Overdose Prevention Use Sites should be prudently and carefully considered and tested.
These sites are not intended to foster sales or use of illicit drugs. Rather, they are intended to prevent diseases transmitted by used needles, to allow trained professionals to prevent overdoses from becoming fatal, and to provide a pathway for encouraging people to seek treatment and recovery.
Arresting people who are only users, not dealers, will not eliminate the epidemic.
When addiction is a factor in criminal behavior, the underlying addiction must be addressed to prevent the cycle of relapse, reoffending, and recidivism. Those selling small amounts solely to support their own addiction should be minimally prosecuted or diverted to treatment and recovery support services. Diversion programs and Drug courts are a far more cost-effective and preferable method for rehabilitating these types of drug offenders than conviction and confinement. However, those who are dealers and not users or who are selling larger amounts should be prosecuted to the full extent of the law before they cause a fatal overdose rather than after.

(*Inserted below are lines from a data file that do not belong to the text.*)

Lemma free_usable h bs a s :
  usable h bs -> (a, s) ∈ live bs ->
  exists h' bs', free (a + 8) h = Some h' /\ usable h' bs' /\ live bs ≡ₚ (a, s) :: live bs' /\ kept bs' h h'.
Proof using Hbase.
  intros [Hinv|(_ & -> & _)] Hin; [|by apply elem_of_nil in Hin].
  destruct (live_split bs a s Hin) as (bs1 & bs2 & ->).
  destruct (free_inv h bs1 a s bs2 Hinv) as (h' & bs' & Hf & (Hi & HL & _) & Hk).
  exists h', bs'. split_and!; [done|by left| |done]. rewrite live_used, HL. by rewrite Permutation_middle.
Qed.

Lemma holds_step x y : ustep x y -> holds x -> holds y.
Proof using Hbase Hgrow.
  intros [h used n r h' Hn Hrun|h used1 a s used2 h' Hrun|h used a s k v Hin Hk _] (bs & Hr & HL); cbn [fst snd] in *.
  - destruct (malloc_inv n h bs Hr Hn) as (r' & h'' & Hrun' & Hcase).
    rewrite Hrun in Hrun'. injection Hrun' as <- <-.
    destruct Hcase as [(-> & Hi & _)|(b & bs' & -> & Hi & HL' & _)].
    + exists bs. split; [by left|done].
    + pose proof Hi as [Hlay _ _ _ _ _ _]. assert ((b, units n) ∈ live bs') as Hb by (rewrite HL'; by left).
      apply elem_of_pick in Hb. apply (layout_in _ _ _ _ _ _ Hlay) in Hb.
      replace (b + 8 =? 0) with false by lia. replace (b + 8 - 8) with b by lia.
      exists bs'. split; [by left|]. cbn. by rewrite HL', HL.
  - destruct (free_usable h bs a s Hr) as (h'' & bs' & Hrun' & Hr' & HL' & _).
    { rewrite HL. apply elem_of_app. right. by left. }
    rewrite Hrun in Hrun'. injection Hrun' as <-. exists bs'. split; [done|]. cbn.
    rewrite HL in HL'. rewrite <-Permutation_middle in HL'. by apply Permutation_cons_inv in HL'.
  - exists bs. split; [|done]. eapply write_inv; [done| |done]. by rewrite HL.
Qed.

End malloc.

End heap.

Far more treatment and recovery support services should be made available within the jail and prison system in the United States. 
Treatment should include drug counseling and carefully-provided medication assisted treatment. Recovery support services should include access to a peer worker or a recovery coach within the jail or prison. Special attention should be paid to people with substance use disorder who leave jail or prison, since this transition is a particularly dangerous time for overdose and death.
There should be significantly more medical providers who treat and insurance plans who cover substance use disorder. 
Substance use disorder is a disease and should be treated alongside other health concerns. The medical community should support all efforts to increasing patient access to high-quality substance use disorder prevention, treatment, and recovery services. Insurance plans should make sure such access is covered and accessible.